I spent the majority of my day looking behind my back and expecting to see the "lads on tour," but I never did. I rode into Florence, an area lousy with prisons and correctional facilities and got myself a cheap lunch. The heat was borderline unbearable, but I kept pushing on. The worst part of today came in the form of US Highway 50. It was a slow, hot crawl upward and my lungs were filled the exhaust of the numerous RV's flying by me at high speeds. I later found that US 50 feeds to the Holy Mecca of plastic camping. Yogi Bear's "Jellystone National Park" looked like a Disney Land camp site for fat tourists with Hawaiian shirts. "Hey kids, want to go camping?" "No? They've got mini-golf and astro-bowling!" Feel allergic to Hummers and funnel cakes, I decided to keep on riding into the mountains. I did a lot of climbing today.... more than a vertical mile, to be exact. Thankfully, the grades are more gradual than the Appalachians, but the ascents are still very challenging.

I set my eyes toward the town of Guffey, where I've heard they had elected a cat as the town mayor. It was getting late and the sky was growing dark due to afternoon storm clouds. Thunder ricocheted amongst the mountains around me and I knew I had to maintain a quick pace to get into town before dark. During one brief downhill section, I saw a deer running at full speed clear two barb-wire fences and dart across the road in front of me... it had to be going at least 30 miles per hour... impressive, to say the least. Anyways, I pulled into Guffey around 6:30PM and was instantly taken with it's unique charm.

Guffey is the home of about 30 people, but attracts many lost tourists who were looking for astro-bowling. I asked around for a place to camp and I was told to visit Bill, a local shop and hostel owner. Bill turned out to be the nicest person in the world. He set me up with a bunk in a small cabin, fully equipped with an outhouse. After hanging with Bill for a while and sharing stories, I walked down to the restaurant to catch some grub before they closed. There I met Iain, a self-proclaimed Scottish "Fat Man on a Trans-Am." Iain started his trip in Washington and will be finishing in Boston in September. A good place to end, if you asked me!
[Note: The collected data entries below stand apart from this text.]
(* ===== verification/NwpNative.v ===== *)
(** * NwpNative: nodes and clients that exchange frames

    Models nps-nwp/src/native_server.rs, the serving loop of a node over a
    native stream, and client.rs, the client that posts frames, with the text
    of an error of nps-core/src/error.rs.  A stream is the bytes that are still
    to be read and the bytes written; [eof] is the text of the error of a
    short read.  The handlers act on a state of their own. *)

From S2P Require Import Prelude RustStr Floats Json CoreFrames CoreCodec CoreCache NcpFrames NcpSession NipVerifier NwpMemory NwpQuery NwpFrames.
Local Open Scope Z_scope.

(** [NpsError]'s [Display]. *)
Definition error_text (e : NpsError) : string :=
  match e with
  | Frame m => "NPS frame error: " +:+ m
  | Codec m => "NPS codec error: " +:+ m
  | AnchorNotFound m => "NPS anchor not found: " +:+ m
  | AnchorPoison m => "NPS anchor poison: " +:+ m
  | Identity m => "NPS identity error: " +:+ m
  | Io m => "NPS IO error: " +:+ m
  end.

(** [FrameType]'s [Debug]. *)
Definition frame_debug (ft : FrameType) : string :=
  match ft with
  | Anchor => "Anchor" | Diff => "Diff" | Stream => "Stream" | Caps => "Caps" | Hello => "Hello" | Nop => "Nop"
  | Query => "Query" | Action => "Action" | Ident => "Ident" | Trust => "Trust" | Revoke => "Revoke"
  | Announce => "Announce" | Resolve => "Resolve" | Graph => "Graph" | Task => "Task" | Delegate => "Delegate"
  | Sync => "Sync" | AlignStream => "AlignStream" | Error => "Error"
  end.

Fixpoint str_contains (h n : string) : bool :=
  starts_with n h || match h with String.String _ t => str_contains t n | EmptyString => false end.

(** ** The node *)

Definition native_encoding_token (tier : EncodingTier) : string :=
  match tier with TJson => "json" | TMsgPack => "msgpack" | TBinaryVector => "binary_vector.v1" | TReserved => "reserved" end.

Definition encoding_allowed (header : FrameHeader) (default_tier : EncodingTier) (enabled : list string) : bool :=
  bool_decide (encoding_tier header = default_tier)
  || (bool_decide (encoding_tier header = TBinaryVector) && bool_decide (frame_type header = Query)
      && existsb (fun enc => String.eqb enc "binary_vector.v1") enabled).

Definition error_dict (status error message : string) : FrameDict :=
  let out := map_insert "status" (VString status) [] in
  let out := map_insert "error" (VString error) out in
  let out := map_insert "error_code" (VString error) out in
  map_insert "message" (VString message) out.

Definition stamp (c : CapsFrame) (tokenizer_used request_id : option string) : CapsFrame :=
  mkCapsFrame (cf_node_id c) (cf_caps c) (cf_anchor_ref c) (cf_count c) (cf_data c) (cf_next_cursor c) (cf_token_est c)
    (cf_cached c) tokenizer_used request_id (cf_payload c) (cf_negotiated_encoding c) (cf_enabled_encodings c)
    (cf_session_version c) (cf_supported_protocols c) (cf_max_frame_payload c) (cf_ext_support c)
    (cf_max_concurrent_streams c).

Section native.
Context {SC : SerdeCodec} {W : Type} (eof : string).

Abbreviation NativeQueryHandler := (QueryFrame -> W -> NpsResult CapsFrame * W).
Abbreviation NativeActionHandler := (ActionFrame -> W -> NpsResult Value * W).

Record NwpNativeNodeServer : Type := mkNativeServer {
  nt_codec : NpsFrameCodec;
  nt_tier : EncodingTier;
  nt_enabled_encodings : list string;
  nt_anchor_ref : string;
  nt_query_handler : option NativeQueryHandler;
  nt_action_handler : option NativeActionHandler
}.

Definition native_new : NwpNativeNodeServer :=
  mkNativeServer (codec_new create_full) TMsgPack ["msgpack"] "native:nwp" None None.
Definition native_with_tier (s : NwpNativeNodeServer) (tier : EncodingTier) : NwpNativeNodeServer :=
  mkNativeServer (nt_codec s) tier [native_encoding_token tier] (nt_anchor_ref s) (nt_query_handler s) (nt_action_handler s).
Definition with_enabled_encodings (s : NwpNativeNodeServer) (enabled : list string) : NwpNativeNodeServer :=
  mkNativeServer (nt_codec s) (nt_tier s) enabled (nt_anchor_ref s) (nt_query_handler s) (nt_action_handler s).
Definition with_anchor_ref (s : NwpNativeNodeServer) (anchor_ref : string) : NwpNativeNodeServer :=
  mkNativeServer (nt_codec s) (nt_tier s) (nt_enabled_encodings s) anchor_ref (nt_query_handler s) (nt_action_handler s).
Definition with_query_handler (s : NwpNativeNodeServer) (h : NativeQueryHandler) : NwpNativeNodeServer :=
  mkNativeServer (nt_codec s) (nt_tier s) (nt_enabled_encodings s) (nt_anchor_ref s) (Some h) (nt_action_handler s).
Definition with_action_handler (s : NwpNativeNodeServer) (h : NativeActionHandler) : NwpNativeNodeServer :=
  mkNativeServer (nt_codec s) (nt_tier s) (nt_enabled_encodings s) (nt_anchor_ref s) (nt_query_handler s) (Some h).

Definition dispatch_query (s : NwpNativeNodeServer) (dict : FrameDict) (w : W) : NpsResult (FrameType * FrameDict) * W :=
  match nt_query_handler s with
  | None => (Err (Frame "No native NWP query handler configured."), w)
  | Some handler =>
    match QueryFrame_from_dict dict with
    | Err e => (Err e, w)
    | Ok frame =>
      let '(r, w) := handler frame w in
      (caps ← r;
       let caps := match q_request_id frame with
                   | Some id => stamp caps (cf_tokenizer_used caps) (Some id)
                   | None => caps
                   end in
       Ok (Caps, CapsFrame_to_dict caps), w)
    end
  end.

Definition action_caps (s : NwpNativeNodeServer) (frame : ActionFrame) (value : Value) : CapsFrame :=
  stamp (CapsFrame_new (nt_anchor_ref s) (if is_null value then [] else [value])) (Some "native-estimate") (act_request_id frame).

Definition dispatch_action (s : NwpNativeNodeServer) (dict : FrameDict) (w : W) : NpsResult (FrameType * FrameDict) * W :=
  match nt_action_handler s with
  | None => (Err (Frame "No native NWP action handler configured."), w)
  | Some handler =>
    match ActionFrame_from_dict dict with
    | Err e => (Err e, w)
    | Ok frame =>
      let '(r, w) := handler frame w in
      (value ← r; Ok (Caps, CapsFrame_to_dict (action_caps s frame value)), w)
    end
  end.

Definition native_dispatch (s : NwpNativeNodeServer) (ft : FrameType) (dict : FrameDict) (w : W)
    : (FrameType * FrameDict) * W :=
  let '(r, w) :=
    match ft with
    | Query => dispatch_query s dict w
    | Action => dispatch_action s dict w
    | _ => (Err (Frame ("Native NWP server does not handle frame type 0x" +:+ fmt_02X (as_u8 ft) +:+ ".")), w)
    end in
  (match r with
   | Ok reply => reply
   | Err err => (Error, error_dict "NPS-SERVER-INTERNAL" "NWP-NATIVE-DISPATCH-FAILED" (error_text err))
   end, w).

Definition encoding_refused (s : NwpNativeNodeServer) (header : FrameHeader) : FrameDict :=
  error_dict "NPS-SERVER-ENCODING-UNSUPPORTED" "NCP-ENCODING-UNSUPPORTED"
    ("Frame type 0x" +:+ fmt_02X (as_u8 (frame_type header)) +:+ " used " +:+ native_encoding_token (encoding_tier header)
       +:+ ", but the negotiated policy allows " +:+ join ", " (nt_enabled_encodings s) +:+ ".").

Definition dispatch_wire (s : NwpNativeNodeServer) (wire : list Z) (w : W) : NpsResult (list Z) * W :=
  match parse wire with
  | Err e => (Err e, w)
  | Ok header =>
    if negb (encoding_allowed header (nt_tier s) (nt_enabled_encodings s))
    then (encode (nt_codec s) Error (encoding_refused s header) (nt_tier s) true, w)
    else
      match decode (nt_codec s) wire with
      | Err e => (Err e, w)
      | Ok (ft, dict) =>
        let '((response_type, response_dict), w) := native_dispatch s ft dict w in
        (encode (nt_codec s) response_type response_dict (nt_tier s) true, w)
      end
  end.

(** One frame off the stream; fewer than four bytes are the end of it. *)
Definition read_wire_frame (input : list Z) : NpsResult (option (list Z) * list Z) :=
  match read_exact eof 4 input with
  | Err _ => Ok (None, [])
  | Ok (header, input) =>
    let is_extended := negb (Z.land (nth 1 header 0) 0x01 =? 0) in
    '(raw, input) ← (if is_extended
                     then '(rest, input) ← read_exact eof 4 input; Ok (header ++ rest, input)
                     else Ok (header, input));
    parsed ← parse raw;
    '(payload, input) ← read_exact eof (Z.to_nat (payload_length parsed)) input;
    Ok (Some (raw ++ payload), input)
  end.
I'm going to bed early because today was exceptionally exhausting. I will also need to have the energy to climb Hoosier Pass, the highest point on the Trans-Am. Maybe the Brits will catch up with me tomorrow? In any case, I really enjoyed riding alone and seeing fields full of grazing alpacas and the mountains... oh, the mountains. Did I mention how gorgeous they are? I'll save you the inevitable hyperbole and just go to bed with this following quote by Ansel Adams:

No matter how sophisticated you may be, a large granite mountain cannot be denied - it speaks in silence to the very core of your being.”